Since the day Dominic died……

992” You have changed” and ” Are you better now” is what I hear994279_10200499080334890_634953240_n people say.

My answer is YES and NO.

When Dominic was killed that horrific day on July 12, 2012 I KNEW I would never be the same. I knew I was forever changed and had to come to grips with a new reality. A new way of Life without the most important person in it.

I realized that I could just slowly die or that I could make a difference and continue my amazing sons legacy. The choice was easy. There was no way I would let his death be in vain.

There are many days that I can barley breath and the pain of missing Dominic is so intense that it takes every bit of strength to make it. I also learned to be  great actress and hide my pain, put on a smile and crack a joke.

No matter what , I knew I just had to continue and be Dominic’s voice. After all, I was all he had left.

July 10,2015 I got to meet Donald Trump in Beverly Hills and after sharing my story with him privately, I had the chance to share Dominic’s story with the World at a Press Conference set up by Mr. Trump.

My life changed even more after that. More News Stations were now suddenly interested in what happened to my only child and I took advantage of every chance to share who Dominic was and why he was no longer alive.

A few visits to Washington, DC , starting Twitter (@Sabine_Durden), a few more interviews on TV and Radio Stations and a lot more knowledge about Politics became my “new Life”.

Yes, I have changed.

No, I am not better. The pain will never go away and my heart is forever broken.
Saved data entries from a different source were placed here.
(** * GenMap: the NSGA-II mapping optimizer and the mapping-width objective

    A shallow embedding of [NSGA2.py] and [MapWidthEval.py].

    Conventions of the embedding:
    - Python integers are [Z]; routing costs and fitness values, which the
      code only adds, compares and tests for equality, are [Z] as well;
      reference points and hypervolumes (results of the pygmo library) are [Q];
    - a Python exception is the [Raise] outcome of [result];
    - a method that mutates its object returns the object's new value;
    - what is printed, and which collaborator methods are called, is recorded
      in explicit logs so that statements about them can be made. *)

From Stdlib Require Import ZArith QArith Lia.
From stdpp Require Import base option list gmap strings pretty.

Local Open Scope Z_scope.

(** ** Exceptions *)

Inductive exn : Type :=
  | ValueError (msg : string)
  | TypeError (msg : string).

Inductive result (A : Type) : Type :=
  | Ok (a : A)
  | Raise (e : exn).
Arguments Ok {A} a.
Arguments Raise {A} e.

#[global] Instance result_ret : MRet result := fun _ a => Ok a.
#[global] Instance result_bind : MBind result := fun _ _ f r =>
  match r with
  | Ok a => f a
  | Raise e => Raise e
  end.

Definition is_Ok {A} (r : result A) : Prop := exists a, r = Ok a.

(** [range(n)] *)
Definition range (n : Z) : list Z := seqZ 0 n.

(** [max(l)]: raises on the empty list. *)
Definition py_max (l : list Z) : result Z :=
  match l with
  | [] => Raise (ValueError "max() arg is an empty sequence")
  | x :: l' => Ok (foldl Z.max x l')
  end.

(** ** Collaborators of the two source files *)

Definition Node := string.

(** The routed graph (a networkx [DiGraph]). *)
Record DiGraph : Type := {
  nodes : list Node;
  edges : list (Node * Node)
}.

(** Modelled from the spec: the resources of one processing element, as
    [PEArrayModel.get_PE_resources] returns them (PEArrayModel.py is not among
    the sources): a dict with the key "SE" (a dict from switch identifier to
    a set of nodes) and the key "ALU" (one node). *)
Record PEResources : Type := {
  rsc_SE : gmap Z (gset Node);
  rsc_ALU : Node
}.
(** * RalphWiggumV2 dashboard server: supervision, tailing and fan-out

    A shallow embedding of the dashboard server
    ([dashboard/server/loopController.ts], [fileWatcher.ts],
    [projectConfig.ts] and [index.ts], with the project scanner and the
    document parser of [prdGenerator.ts]) and the properties of it that
    the specification states, followed by further properties of the code.

    Conventions of the model.
    - Text is ASCII: a JavaScript string is a [string] whose characters are
      codes below 128, so a UTF-8 byte and a character coincide and the
      size of a file in bytes is the length of its text.
    - Numbers that the code treats as integers are [Z] or [nat].
    - Time is a count of milliseconds ([nat]); [new Date()] and
      [Date.now()] read the clock of the state.
    - A log entry's [id] (a time stamp joined to [Math.random()]) carries
      nothing the properties use and is left out of [LogEntry].
    - A listener runs to its end before the next event is taken up, the
      [async] ones included: what a listener reads from the file system it
      reads in one piece.
    - A regular expression is embedded as the function that finds its
      leftmost match, written out for the pattern at hand; where a
      quantifier could give back what it has taken, the definition says
      why that changes nothing. *)

From Stdlib Require Import String Ascii ZArith List Lia Bool DecimalString.
From Stdlib Require Import DecimalNat DecimalFacts.
From stdpp Require Import base option list gmap strings.
Import ListNotations.
Local Open Scope string_scope.
#[local] Set Warnings "-abstract-large-number".
#[local] Arguments String.append !s1 s2 : simpl nomatch.

(** ** JavaScript string operations *)

Module Text.

(** White space as [String.prototype.trim] and the regular expression
    class [\s] see it, on ASCII: TAB, LF, VT, FF, CR and SPACE. *)
Definition is_space (c : ascii) : bool :=
  let n := nat_of_ascii c in
  (n =? 9)%nat || (n =? 10)%nat || (n =? 11)%nat || (n =? 12)%nat
  || (n =? 13)%nat || (n =? 32)%nat.

(** Line terminators, which the regular expression [.] does not match. *)
Definition is_line_terminator (c : ascii) : bool :=
  let n := nat_of_ascii c in (n =? 10)%nat || (n =? 13)%nat.

Definition is_digit (c : ascii) : bool :=
  let n := nat_of_ascii c in (48 <=? n)%nat && (n <=? 57)%nat.

Fixpoint trimStart (s : string) : string :=
  match s with
  | EmptyString => EmptyString
  | String c s' => if is_space c then trimStart s' else s
  end.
I could have stopped living after Dominic’s death. I could have just let life go bye. But I chose to share my experience, connect with other victims of Illegal Alien Crime, speak up and get active. I became a voice for many who can’t or are not able to speak up.

Sadly some people who were in my life, didn’t appreciate it or like what and who I was talking about.

Some disappeared, some tried to change my way of thinking and talking. They wanted to change who I became and didn’t like or understand the why and how.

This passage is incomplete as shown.